As sugestões fazem parte da Plataforma de Políticas Públicas do Setor de Óleo e Gás 2027-2030, elaborada em parceria com o Instituto de Estudos Estratégicos de Petróleo, Gás Natural e Biocombustíveis (Ineep). A proposta foi lançada em cerimônia no Congresso Nacional, em Brasília, e visa influenciar o debate público nas eleições de 2026.
Entre as medidas, está a revisão do Estatuto Social da Petrobras para adequar a política de remuneração aos acionistas à Lei das Sociedades Anônimas, que limita a 25% do lucro líquido.

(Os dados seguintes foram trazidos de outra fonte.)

(* ===== verification/Pow.v ===== *)
(** pow.cpp (retargeting, the proof-of-work test, the work of a block) and
    [CBlockIndex::GetBlockTrust] of chain.cpp.

    [None] is a run that does not return: a null dereference, the exception of
    a division by zero or a failed assertion. *)

From S2P Require Import Prelude ArithUint256 ChainParams BlockIndex.
Import BaseUint Arith256.

(** The conversions of the arithmetic operands: [*=] and [*] with an [int64_t]
    select the [uint32_t] overload, [/=] and [/] convert it to a [base_uint]
    through [uint64_t]. *)
Definition mul_i64 (a : list Z) (n : Z) : list Z := op_mul32 a (u32 n).
Definition div_i64 (a : list Z) (n : Z) : option (list Z) := op_div W256 a (of_u64 W256 (u64 n)).

Definition GetBlockTime (b : CBlockIndex) : Z := nTime b.

Section pow.
Context (Params : CChainParams).

(** The proof-of-stake branch of [GetNextWorkRequired]: the target moves
    exponentially toward the target spacing at every block. *)
Definition GetNextWorkRequired_pos (h : store) (last : CBlockIndex) : option Z :=
  let bnTargetLimit := limit_shr 24 in
  let nTargetSpacing := 60 in
  let nTargetTimespan := 60 * 40 in
  nActualSpacing ←
    (if negb (nHeight last =? 0)
     then prev ← pprev last ≫= (λ p, h !! p); Some (GetBlockTime last - GetBlockTime prev)
     else Some 0);
  let nActualSpacing := if nActualSpacing <? 0 then 1 else nActualSpacing in
  let bnNew := cr_value (SetCompact (nBits last)) in
  let nInterval := nTargetTimespan / nTargetSpacing in
  let bnNew := mul_i64 bnNew ((nInterval - 1) * nTargetSpacing + nActualSpacing + nActualSpacing) in
  bnNew ← div_i64 bnNew ((nInterval + 1) * nTargetSpacing);
  let bnNew :=
    if op_le bnNew (of_u64 W256 0) || op_gt bnNew bnTargetLimit then bnTargetLimit else bnNew in
  GetCompact bnNew false.

Record DGW := MkDGW {
  nActualTimespan : Z;
  LastBlockTime : Z;
  CountBlocks : Z;
  PastDifficultyAverage : list Z;
  PastDifficultyAveragePrev : list Z;
}.

Definition PastBlocksMin : Z := 24.
Definition PastBlocksMax : Z := 24.

(** One iteration of the averaging loop, up to the move to [pprev]. *)
Definition dgw_step (b : CBlockIndex) (s : DGW) : option DGW :=
  let count := CountBlocks s + 1 in
  let target := cr_value (SetCompact (nBits b)) in
  '(avg, prev) ←
    (if count <=? PastBlocksMin then
       avg ← (if count =? 1 then Some target
              else div_i64 (op_add (mul_i64 (PastDifficultyAveragePrev s) count) target) (count + 1));
       Some (avg, avg)
     else Some (PastDifficultyAverage s, PastDifficultyAveragePrev s));
  let timespan :=
    if 0 <? LastBlockTime s then nActualTimespan s + (LastBlockTime s - GetBlockTime b)
    else nActualTimespan s in
  Some (MkDGW timespan (GetBlockTime b) count avg prev).

(** [for (uint32_t i = 1; BlockReading && BlockReading->nHeight > 0; i++)]. The
    loop leaves at [i > PastBlocksMax], so [fuel = PastBlocksMax + 1] suffices. *)
Fixpoint dgw_loop (h : store) (fuel : nat) (i : Z) (BlockReading : option ptr) (s : DGW) :
    option DGW :=
  match BlockReading with
  | None => Some s
  | Some p =>
      b ← h !! p;
      if negb (0 <? nHeight b) then Some s
      else if (0 <? PastBlocksMax) && (PastBlocksMax <? i) then Some s
      else
        s ← dgw_step b s;
        match pprev b, fuel with
        | None, _ => Some s
        | _, O => None
        | Some q, S fuel => dgw_loop h fuel (i + 1) (Some q) s
        end
  end.

(** The tail of [GetNextWorkRequired]: clamp the time span, retarget. *)
Definition dgw_retarget (s : DGW) : option Z :=
  let target_span := CountBlocks s * nTargetSpacing Params in
  let span := nActualTimespan s in
  let span := if span <? Z.quot target_span 3 then Z.quot target_span 3 else span in
  let span := if target_span * 3 <? span then target_span * 3 else span in
  bnNew ← div_i64 (mul_i64 (PastDifficultyAverage s) span) target_span;
  let bnNew :=
    if op_gt bnNew (bnProofOfWorkLimit Params) then bnProofOfWorkLimit Params else bnNew in
  GetCompact bnNew false.

Definition GetNextWorkRequired (h : store) (pindexLast : option ptr) : option Z :=
  last ← pindexLast ≫= (λ p, h !! p);
  if (nHeight last <? nLastPOWBlock Params) && fAllowMinDifficultyBlocks Params
  then GetCompact (bnProofOfWorkLimit Params) false
  else if (nHeight last =? 0) || (nHeight last <? PastBlocksMin)
  then GetCompact (bnProofOfWorkLimit Params) false
  else if nLastPOWBlock Params <? nHeight last
  then GetNextWorkRequired_pos h last
  else
    s ← dgw_loop h 25 1 pindexLast (MkDGW 0 0 0 (zero W256) (zero W256));
    dgw_retarget s.

Definition CheckProofOfWork (hash : list Z) (nBits : Z) : bool :=
  if fSkipProofOfWorkCheck Params then true
  else
    let r := SetCompact nBits in
    let bnTarget := cr_value r in
    if cr_negative r || EqualTo bnTarget 0 || cr_overflow r ||
       op_gt bnTarget (bnProofOfWorkLimit Params)
    then false
    else if op_gt (UintToArith256 hash) bnTarget then false
    else true.

End pow.

(** [GetBlockProof]: [(~bnTarget / (bnTarget + 1)) + 1] *)
Definition GetBlockProof (b : CBlockIndex) : option (list Z) :=
  let r := SetCompact (nBits b) in
  let bnTarget := cr_value r in
  if cr_negative r || cr_overflow r || EqualTo bnTarget 0 then Some (of_u64 W256 0)
  else
    q ← op_div W256 (op_not bnTarget) (op_add bnTarget (of_u64 W256 1));
    Some (op_add q (of_u64 W256 1)).

(** [CBlockIndex::GetBlockTrust] *)
Definition GetBlockTrust (b : CBlockIndex) : option (list Z) :=
  let bnTarget := cr_value (SetCompact (nBits b)) in
  if op_le bnTarget (of_u64 W256 0) then Some (of_u64 W256 0)
  else if IsProofOfStake b then
    op_div W256 (op_shl W256 (of_u64 W256 1) 256) (op_add bnTarget (of_u64 W256 1))
  else
    bnPoWTrust ← op_div W256 (limit_shr 20) (op_add bnTarget (of_u64 W256 1));
    Some (if op_gt bnPoWTrust (of_u64 W256 1) then bnPoWTrust else of_u64 W256 1).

O objetivo, segundo o texto, é “explicitar a primazia do interesse público”. A FUP também defende a reestatização de refinarias privatizadas, como Mataripe (BA), Clara Camarão (RN), SIX (PR) e Ream (AM), além da BR Distribuidora e da Liquigás.
A coordenadora-geral da FUP, Cibele Vieira, afirmou que as propostas foram construídas em um congresso com cerca de 400 participantes. “A eleição é o momento, dentro da democracia, em que o país se volta para debater a si mesmo. É nesse momento que temos que nos colocar”, disse.
O documento também propõe a criação de um imposto permanente sobre a exportação de petróleo cru e um tributo sobre lucros extraordinários das empresas do setor para financiar a transição energética. A FUP defende que a transição seja feita de forma gradual, considerando que o setor responde por 45% da demanda interna de energia, cerca de 13% do PIB e mais de 600 mil empregos.
Para empresários e trabalhadores locais de Mato Grosso, as propostas podem impactar indiretamente, já que o estado não é produtor de petróleo, mas depende de derivados e gás natural. A eventual redução de dividendos da Petrobras pode afetar investimentos, enquanto a reestatização de refinarias pode influenciar preços de combustíveis e a oferta de gás no mercado interno.